Go through the data line by line. Copy each one holding the string "mkEndpoint".

SUPPLIED RECORDS
*** Block opens ***
(* ===== verification/Ipc.v ===== *)
(** * Inter-process communication ([kernel_rs/src/ipc.rs])

    Endpoints carry two independent protocols.  The fire-and-forget mailbox
    ([try_send], [try_receive]) is a ring buffer of [QUEUE_DEPTH] messages; here are
    the whole handlers, capability check and audit record included, as calls on
    one endpoint that do not overlap, shown to refine a bounded FIFO queue.  The
    code takes no lock: [Mailbox] models the same calls access by access and says
    when an overlap is harmless.  The blocking rendezvous ([send],
    [receive]) is modelled at the granularity of its atomic loads and stores, one
    step function per side, so that a schedule is a list of steps. *)

From S2P Require Import Prelude AuditLog Capability.

Definition Message := list Z.
Definition message_default : Message := [0; 0; 0; 0].

Definition STATE_IDLE : Z := 0.
Definition STATE_MESSAGE_PENDING : Z := 1.
Definition STATE_MESSAGE_TAKEN : Z := 2.
Definition QUEUE_DEPTH : nat := 32.

Record Endpoint := mkEndpoint {
  ep_state : Z; ep_message : Message;
  q_head : Z; q_tail : Z; q_len : Z; q_slots : list Message }.

Definition endpoint_new : Endpoint :=
  mkEndpoint STATE_IDLE message_default 0 0 0 (replicate QUEUE_DEPTH message_default).

Record EndpointSlot := mkSlot { slot_object_id : Z; slot_endpoint : Endpoint }.

(** The kernel with its endpoint table. *)
Record ipc := mkIpc { KERNEL : kernel; ENDPOINTS : list EndpointSlot }.

Definition set_kernel (k : kernel) (s : ipc) : ipc := mkIpc k (ENDPOINTS s).

(** [find_endpoint_mut]: the position of the first slot of the object. *)
Fixpoint find_slot (oid : Z) (l : list EndpointSlot) : option nat :=
  match l with
  | [] => None
  | s :: l' => if slot_object_id s =? oid then Some 0%nat else S <$> find_slot oid l'
  end.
*** Block closes ***
OUTPUT FOR THIS TASK
Record Endpoint := mkEndpoint {
  mkEndpoint STATE_IDLE message_default 0 0 0 (replicate QUEUE_DEPTH message_default).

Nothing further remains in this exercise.